(** X15.  Every event that a subscriber reads carries the type of an event
    frame that arrived on the subscriber's socket, details of the struct
    that belongs to this type (never the nil interface), and in [Change]
    the [Change] of these details: the type assertion that the comment on
    [Event.Details] asks the consumer to make cannot fail. *)
Theorem received_event_is_fully_decoded (acts : list Action) (i : nat)
    (socket : IPCSocket) (c : nat) (ch : Chan.t Event) (e : Event) :
  eventSockets (run acts init) !! i = Some socket ->
  c ∈ subscribers socket ->
  chans (run acts init) !! c = Some ch ->
  e ∈ Chan.received ch ->
  Event_Details e <> NoDetails
  /\ Details_for (Event_Type e) (Event_Details e)
  /\ Event_Change e = Details_Change (Event_Details e)
  /\ exists msg, RecvMsg msg ∈ frames_for i acts /\ Message_IsEvent msg = true
                 /\ Event_Type e = Message_Type msg.
Proof.
  intros Hi Hc Hch He.
  destruct (received_from_event_frame acts i socket c ch e Hi Hc Hch He)
    as (msg & Hmsg & Hev & Hdec).
  apply addDetails_Ok in Hdec as (Ht & Hfor & Hchange). cbn in Ht, Hfor.
  rewrite <- Ht in Hfor.
  split; [intros Hno; by rewrite Hno in Hfor|]. split; [done|]. split; [done|].
  by exists msg.
Qed.

End Facts.

(** ** The facts on concrete runs *)

#[local] Existing Instance Sample.externals.

Import Sample.

(** The spec's example: a window event with [change] "focus" on
    container 1. *)
Example addDetails_focus :
  addDetails (zero_event I3WindowEvent) (Message_Payload focus)
  = Ok focus_event.
Proof. reflexivity. Qed.

(** *** C9 *)

(** The first name registered at run time gets id 6 and is found there. *)
Lemma AddEventType_returns_previous_size_witness :
  fst (AddEventType "tick" init) = 6
  /\ index (payloads (snd (AddEventType "tick" init))) 6 = Some "tick".
Proof.
  pose proof (AddEventType_returns_previous_size "tick" init) as H.
  destruct H as (H1 & H2 & _).
  - vm_compute. reflexivity.
  - split; [exact H1|]. rewrite H1 in H2. exact H2.
Defined.

(** After 2^31 - 6 registrations the table holds 2^31 names, and the
    next registration returns a negative id: the length does not fit
    [EventType]. *)
Lemma AddEventType_wraps_at_2_31 :
  Z.of_nat (length (payloads
                      (exec (replicate (Z.to_nat (2 ^ 31 - 6)) (CallAddEventType "tick")))))
  = 2 ^ 31
  /\ fst (AddEventType "tick"
            (exec (replicate (Z.to_nat (2 ^ 31 - 6)) (CallAddEventType "tick"))))
     = - 2 ^ 31.
Proof.
  unfold exec. rewrite run_AddEventType_replicate by reflexivity.
  unfold AddEventType. cbn [fst set_payloads payloads init].
  rewrite !length_app, length_replicate. cbn [length payloads_init].
  rewrite !Nat2Z.inj_add, Z2Nat.id by lia. split; [reflexivity|].
  replace (Z.of_nat 6 + (2 ^ 31 - 6) + Z.of_nat 1 - 1) with (2 ^ 31) by lia. reflexivity.
Qed.

(** *** C5 *)

(** A process that has registered one more name before it starts the
    listener stops there. *)
Lemma StartEventListener_count_mismatch_is_fatal_witness :
  exited
    (step (CallStartEventListener dial)
       (exec [CallAddEventType "tick"]))
  = Some (FatalPayloadCount
            (Z.of_nat (length (payloads (exec [CallAddEventType "tick"])))) eventmax)
  /\ dialed
       (step (CallStartEventListener dial)
          (exec [CallAddEventType "tick"]))
     = dialed (exec [CallAddEventType "tick"]).
Proof.
  pose proof (StartEventListener_count_mismatch_is_fatal
                dial (exec [CallAddEventType "tick"])) as H.
  destruct H as (H1 & H2 & _).
  - reflexivity.
  - vm_compute. discriminate.
  - split; [exact H1|exact H2].
Defined.

(** *** C8 *)

(** The handshake for window events with a server that accepts. *)
Lemma subscribe_handshake_witness :
  subscribe (new_socket accept) payloads_init I3WindowEvent = Ok None
  /\ scan (subscribe_request "window") = Some (JArray [JString "window"]).
Proof.
  pose proof (subscribe_handshake (new_socket accept) payloads_init
                I3WindowEvent "window") as H.
  destruct H as (H1 & H2 & _).
  - reflexivity.
  - split; [rewrite H1; reflexivity|]. apply H2. reflexivity.
Defined.

(** *** C3 *)

(** An output event with a further member is decoded into [BaseEvent]. *)
Lemma addDetails_generic_fallback_witness :
  addDetails (zero_event I3OutputEvent)
    (json_text "{'change':'unspecified','extra':[1,2]}")
  = Ok {| Event_Type := I3OutputEvent;
          Event_Details := OfBaseEvent {| BaseEvent_Change := "unspecified" |};
          Event_Change := "unspecified" |}.
Proof.
  pose proof (addDetails_generic_fallback (zero_event I3OutputEvent)
                (json_text "{'change':'unspecified','extra':[1,2]}")) as H.
  destruct H as (H1 & _); [vm_compute; discriminate..|].
  rewrite H1. reflexivity.
Defined.

(** An output event whose [change] is a number has no decoder of its own
    and yet is a decode failure: the process exits. *)
Lemma addDetails_fallback_can_fail :
  I3OutputEvent <> I3WorkspaceEvent /\ I3OutputEvent <> I3ModeEvent
  /\ I3OutputEvent <> I3WindowEvent /\ I3OutputEvent <> I3BindingEvent
  /\ addDetails (zero_event I3OutputEvent)
       (json_text "{'change':1}")
     = Stop (FatalDecode (UnmarshalTypeError "number 1" "string"))
  /\ exited (exec [CallStartEventListener dial; Arrive 1 (RecvMsg bad_output);
                        Listen 1; Listen 1])
     = Some (FatalDecode (UnmarshalTypeError "number 1" "string")).
Proof. repeat split; try discriminate; reflexivity. Qed.

(** *** C4 *)

(** The goroutine of output events receives [bad_output]. *)
Lemma decode_failure_is_fatal_witness :
  exited
    (step (Listen 1)
       (exec [CallStartEventListener dial; Arrive 1 (RecvMsg bad_output); Listen 1]))
  = Some (FatalDecode (UnmarshalTypeError "number 1" "string")).
Proof.
  pose proof (decode_failure_is_fatal 1
                (exec [CallStartEventListener dial; Arrive 1 (RecvMsg bad_output); Listen 1])
                (set_pending [RecvMsg bad_output] (new_socket accept))
                {| pc := InRecv; decoded := [] |} bad_output []
                (UnmarshalTypeError "number 1" "string")) as H.
  destruct H as (H1 & _); [reflexivity..|].
  exact H1.
Defined.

• [WHAT YOU SHOULD DO] Return each line from the material that includes the string "exists".

• [ANSWER TO THIS EXERCISE]
  /\ exists msg, RecvMsg msg ∈ frames_for i acts /\ Message_IsEvent msg = true
  by exists msg.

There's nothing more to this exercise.